Relacionamento conturbado
Dias antes do crime, Thalita enviou um áudio a uma amiga relatando o relacionamento conturbado com Wesley. No áudio, ela descreveu um episódio em que ele a acordou com uma faca na mão, dizendo: “toma, chama a polícia, fala que eu tentei te matar. Antes que eu faça uma m...”. Thalita estava desaparecida desde sábado (3), e durante as buscas, Wesley afirmava não saber onde ela estava. Em mensagem ao filho da vítima, ele disse que também tentava contato com ela.
Investigação e confissão
Inicialmente registrado como morte suspeita, o caso passou a ser investigado como feminicídio após exames legistas identificarem lesões por arma branca.
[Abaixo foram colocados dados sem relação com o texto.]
(** A live query with no literal cannot register, and its listener throws
    when it is told so: the listener has been called with the error of the
    registration, and the promise is rejected with another error, the one the
    listener threw. *)
Lemma query_failure_counterexample :
  let settled := @query throwingListenerClient "" (Some 3)
                   (@initialWorld throwingListenerClient) in
  @setListener throwingListenerClient (getQueryType []) Root [] 3
    (snd (@parseQuery throwingListenerClient [] (@initialWorld throwingListenerClient))) =
  (Throw (notAFunction "onSnapshot"),
   snd (@parseQuery throwingListenerClient [] (@initialWorld throwingListenerClient))) /\
  invocations (snd settled) = [@failure throwingListenerClient 3 (notAFunction "onSnapshot")] /\
  fst settled = Rejected (JsError "listener failed") /\
  fst settled <> Rejected (notAFunction "onSnapshot").
Proof.
  intro settled.
  split; [reflexivity |].
  split; [reflexivity |].
  split; [reflexivity |].
  discriminate.
Qed.

(** * Further properties *)

(** ** The classifier under edits of the sequence *)

Lemma literalCount_app (before after : list Component) :
  literalCount (before ++ after) = literalCount before + literalCount after.
Proof.
  induction before as [| c rest IH]; [reflexivity |].
  destruct c; simpl; rewrite IH; reflexivity.
Qed.

Lemma literalCount_insert (before after : list Component) (c : Component) :
  literalCount (before ++ c :: after) =
  (if isLiteral c then 1 else 0) + literalCount (before ++ after).
Proof.
  rewrite !literalCount_app. destruct c; simpl; lia.
Qed.

(** X1: the query type depends on the literals alone and flips with each of
    them.  Putting an [All], a [CollectionExpression] or a
    [DocumentExpression] anywhere in a sequence leaves the query type as it
    was; putting a [Literal] anywhere turns DOCUMENT into COLLECTION and
    COLLECTION into DOCUMENT.  The type of a concatenation is DOCUMENT exactly
    when the two parts have the same type. *)
Theorem getQueryType_insert :
  forall (before after : list Component) (c : Component),
    getQueryType (before ++ c :: after) =
      (if isLiteral c
       then otherType (getQueryType (before ++ after))
       else getQueryType (before ++ after)) /\
    getQueryType (before ++ after) =
      match getQueryType before with
      | DOCUMENT => getQueryType after
      | COLLECTION => otherType (getQueryType after)
      end.
Proof.
  intros before after c. rewrite !getQueryType_odd. split.
  - rewrite literalCount_insert.
    destruct (isLiteral c); simpl; [| reflexivity].
    rewrite Nat.odd_succ, <- Nat.negb_odd.
    destruct (Nat.odd (literalCount (before ++ after))); reflexivity.
  - rewrite literalCount_app, Nat.odd_add.
    destruct (Nat.odd (literalCount before)), (Nat.odd (literalCount after)); reflexivity.
Qed.

(** ** The builder's flag, cursor and projection *)

Section BuilderInvariants.
Context {C : Collaborators}.
Local Open Scope result_scope.

Lemma parseComponents_flag (components : list Component) (st0 st : BuilderState) :
  existsb isAll components = false ->
  parseComponents components st0 = Ok st ->
  collectionFlag st =
  if Nat.odd (literalCount components)
  then negb (collectionFlag st0)
  else collectionFlag st0.
Proof.
  revert st0. induction components as [| c rest IH]; intros st0 Hall Hrun.
  - inversion Hrun. reflexivity.
  - rewrite parseComponents_cons in Hrun.
    destruct (parseComponent st0 c) as [st1 | e] eqn:Hstep; [| discriminate].
    simpl in Hrun, Hall. apply orb_false_elim in Hall. destruct Hall as [Hc Hrest].
    rewrite (IH st1 Hrest Hrun).
    destruct c as [url | | expression | fields]; simpl in Hstep; try discriminate.
    + cbn [literalCount]. rewrite Nat.odd_succ, <- Nat.negb_odd.
      destruct (collectionFlag st0) eqn:Hflag;
        [destruct (collection (reference st0) url) | destruct (doc (reference st0) url)];
        simpl in Hstep; inversion Hstep; subst; simpl;
        destruct (Nat.odd (literalCount rest)); reflexivity.
    + cbn [literalCount].
      destruct (instanceofCollectionReference (reference st0)).
      * destruct (foldResult applyExpression expression (Ok (reference st0)));
          simpl in Hstep; inversion Hstep; subst; reflexivity.
      * inversion Hstep; subst; reflexivity.
    + inversion Hstep; subst; reflexivity.
Qed.

(** X2: on a sequence without [All] the builder and the classifier agree.
    When [parseQuery]'s loop gets through such a sequence, its collection
    flag, which says that the next literal names a collection, is set exactly
    when [getQueryType] answers DOCUMENT and clear exactly when it answers
    COLLECTION. *)
Theorem builder_flag_matches_queryType :
  forall (components : list Component) (root : Ref) (st : BuilderState),
    existsb isAll components = false ->
    parseComponents components (initialBuilder root) = Ok st ->
    collectionFlag st =
    match getQueryType components with
    | DOCUMENT => true
    | COLLECTION => false
    end.
Proof.
  intros components root st Hall Hrun.
  rewrite (parseComponents_flag _ _ _ Hall Hrun), getQueryType_odd.
  destruct (Nat.odd (literalCount components)); reflexivity.
Qed.

Lemma sameOutcome_bind (a b : Result BuilderState)
    (f g : BuilderState -> Result BuilderState) :
  sameOutcome a b ->
  (forall st st', sameCursor st st' -> sameOutcome (f st) (g st')) ->
  sameOutcome (st <- a ;; f st) (st <- b ;; g st).
Proof.
  destruct a as [st | e], b as [st' | e']; simpl; intros Hab Hfg;
    try contradiction; [apply Hfg, Hab | exact Hab].
Qed.

Lemma parseComponent_sameCursor (a b : BuilderState) (c : Component) :
  sameCursor a b ->
  sameOutcome (parseComponent a c) (parseComponent b c).
Proof.
  intros [Href Hflag].
  destruct c as [url | | expression | fields]; simpl; rewrite <- ?Href, <- ?Hflag.
  - destruct (collectionFlag a);
      [destruct (collection (reference a) url) | destruct (doc (reference a) url)];
      simpl; try reflexivity; split; reflexivity.
  - split; reflexivity.
  - destruct (instanceofCollectionReference (reference a)).
    + destruct (foldResult applyExpression expression (Ok (reference a)));
        simpl; try reflexivity; split; reflexivity.
    + split; [exact Href | exact Hflag].
  - split; reflexivity.
Qed.

Lemma parseComponents_sameCursor (components : list Component) (a b : BuilderState) :
  sameCursor a b ->
  sameOutcome (parseComponents components a)
    (parseComponents (filter notDocumentExpression components) b).
Proof.
  revert a b. induction components as [| c rest IH]; intros a b Hab; [exact Hab |].
  rewrite parseComponents_cons.
  destruct c as [url | | expression | fields]; cbn [filter notDocumentExpression
    isDocumentExpression negb];
    try (rewrite parseComponents_cons; apply sameOutcome_bind;
         [apply parseComponent_sameCursor, Hab | intros st st'; apply IH]).
  simpl. apply IH. destruct Hab as [Href Hflag]. split; assumption.
Qed.

(** X3: a [DocumentExpression] never moves the cursor.  The loop run on a
    sequence and the loop run on the same sequence with every
    [DocumentExpression] taken out make the same store calls: both throw the
    same error, or both end with the same reference and the same collection
    flag. *)
Theorem cursor_ignores_projection :
  forall (components : list Component) (st0 : BuilderState),
    sameOutcome (parseComponents components st0)
      (parseComponents (filter notDocumentExpression components) st0).
Proof.
  intros components st0. apply parseComponents_sameCursor. split; reflexivity.
Qed.

Lemma lastProjection_after (before after : list Component) (fields : list string) :
  existsb isDocumentExpression after = false ->
  lastProjection (before ++ DocumentExpression fields :: after) = Some fields.
Proof.
  intro Hafter.
  assert (Hnone : lastProjection after = None).
  { induction after as [| c rest IH]; [reflexivity |].
    simpl in Hafter. apply orb_false_elim in Hafter. destruct Hafter as [Hc Hrest].
    simpl. rewrite (IH Hrest). destruct c; try reflexivity; discriminate. }
  induction before as [| c rest IH]; simpl.
  - rewrite Hnone. reflexivity.
  - rewrite IH. reflexivity.
Qed.

(** X4: the last [DocumentExpression] decides the projection.  When
    [parseQuery] succeeds on a sequence whose last [DocumentExpression] lists
    [fields], it returns [specificProperties = fields] and
    [documentExpression = true], whatever earlier document expressions listed;
    when the sequence holds no [DocumentExpression] at all, it returns the
    empty list and [false]. *)
Theorem parseQuery_projection :
  forall (components : list Component) (w w' : World)
         (r : Ref) (returned : list string) (seen : bool),
    parseQuery components w = (Ok (r, returned, seen), w') ->
    (forall before fields after,
        components = before ++ DocumentExpression fields :: after ->
        existsb isDocumentExpression after = false ->
        returned = fields /\ seen = true) /\
    (existsb isDocumentExpression components = false ->
     returned = [] /\ seen = false).
Proof.
  intros components w w' r returned seen Hbuild.
  apply parseQuery_ok in Hbuild.
  destruct Hbuild as (root & st & _ & Hrun & _ & -> & ->).
  apply parseComponents_projection in Hrun. destruct Hrun as [Hfields Hseen].
  simpl in Hfields, Hseen. split.
  - intros before fields after -> Hafter.
    rewrite Hfields, Hseen, (lastProjection_after _ _ _ Hafter).
    split; [reflexivity |].
    rewrite existsb_app. simpl. apply orb_true_r.
  - intro Hnone. rewrite Hseen, Hfields. split; [| exact Hnone].
    destruct (lastProjection components) as [fields |] eqn:Hlast; [| reflexivity].
    apply lastProjection_In in Hlast.
    assert (Hsome : existsb isDocumentExpression components = true)
      by (apply existsb_isDocumentExpression; eexists; exact Hlast).
    congruence.
Qed.
End BuilderInvariants.

(** ** The connection cache *)

Section ConnectionCache.
Context {C : Collaborators}.
Local Open Scope result_scope.

Lemma existsb_eqb_In (project : string) (projects : list string) :
  existsb (String.eqb project) projects = true <-> In project projects.
Proof.
  rewrite existsb_exists. split.
  - intros (q & Hin & Heq). apply String.eqb_eq in Heq. subst. exact Hin.
  - intro Hin. exists project. split; [exact Hin | apply String.eqb_refl].
Qed.

(** What [connect] does to the list of initialised projects. *)
Lemma connect_cache (w w' : World) (r : Result Ref) :
  connect w = (r, w') ->
  (firebaseAppsInitialized w' = firebaseAppsInitialized w \/
   (existsb (String.eqb getCurrentProject) (firebaseAppsInitialized w) = false /\
    firebaseAppsInitialized w' = firebaseAppsInitialized w ++ [getCurrentProject])) /\
  (existsb (String.eqb getCurrentProject) (firebaseAppsInitialized w) = true ->
   firebaseAppsInitialized w' = firebaseAppsInitialized w) /\
  (forall root, r = Ok root ->
                In getCurrentProject (firebaseAppsInitialized w') /\
                firestore w' = Some root).
Proof.
  unfold connect, bind, lift, modify, ret.
  destruct (existsb (String.eqb getCurrentProject) (firebaseAppsInitialized w)) eqn:Hin.
  - apply existsb_eqb_In in Hin.
    destruct (firestoreOf getCurrentProject) as [fs | e]; intro H; inversion H; subst;
      simpl; (split; [left; reflexivity | split; [reflexivity |]]);
      intros root Hroot; inversion Hroot; subst; split; [exact Hin | reflexivity].
  - destruct (initializeApp getCurrentProject).
    + destruct (firestoreOf getCurrentProject) as [fs | e].
      * destruct (settings fs); intro H; inversion H; subst; simpl;
          (split; [right; split; reflexivity | split; [discriminate |]]);
          intros root Hroot; inversion Hroot; subst;
          split; [apply in_or_app; right; left; reflexivity | reflexivity].
      * intro H; inversion H; subst; simpl.
        split; [right; split; reflexivity | split; [discriminate |]].
        intros root Hroot; discriminate.
    + intro H; inversion H; subst.
      split; [left; reflexivity | split; [discriminate |]].
      intros root Hroot; discriminate.
Qed.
A Polícia Civil informou que Wesley foi preso na noite de terça-feira (6) em Aparecida, após a descoberta de um mandado de prisão preventiva por descumprimento de medidas protetivas. Ele negou o crime inicialmente, mas confessou durante interrogatório. Segundo o delegado Neimar Camargo Mendes, da Delegacia de Investigações Gerais (DIG), a motorista foi morta com 13 facadas e apresentava sinais de defesa.
Histórico de violência
Thalita já havia denunciado o companheiro por agressões em maio de 2025. No boletim de ocorrência, ela relatou que Wesley era ciumento, invadiu sua casa, a agrediu e a trancou em uma churrasqueira após uma discussão. A vítima possuía medida protetiva contra ele. A empresa de ônibus onde Thalita trabalhava lamentou a morte, destacando que ela era uma profissional dedicada e querida pelos colegas. O caso é investigado pela Delegacia de Defesa da Mulher (DDM) de São José dos Campos. A reportagem tenta contato com a defesa de Wesley.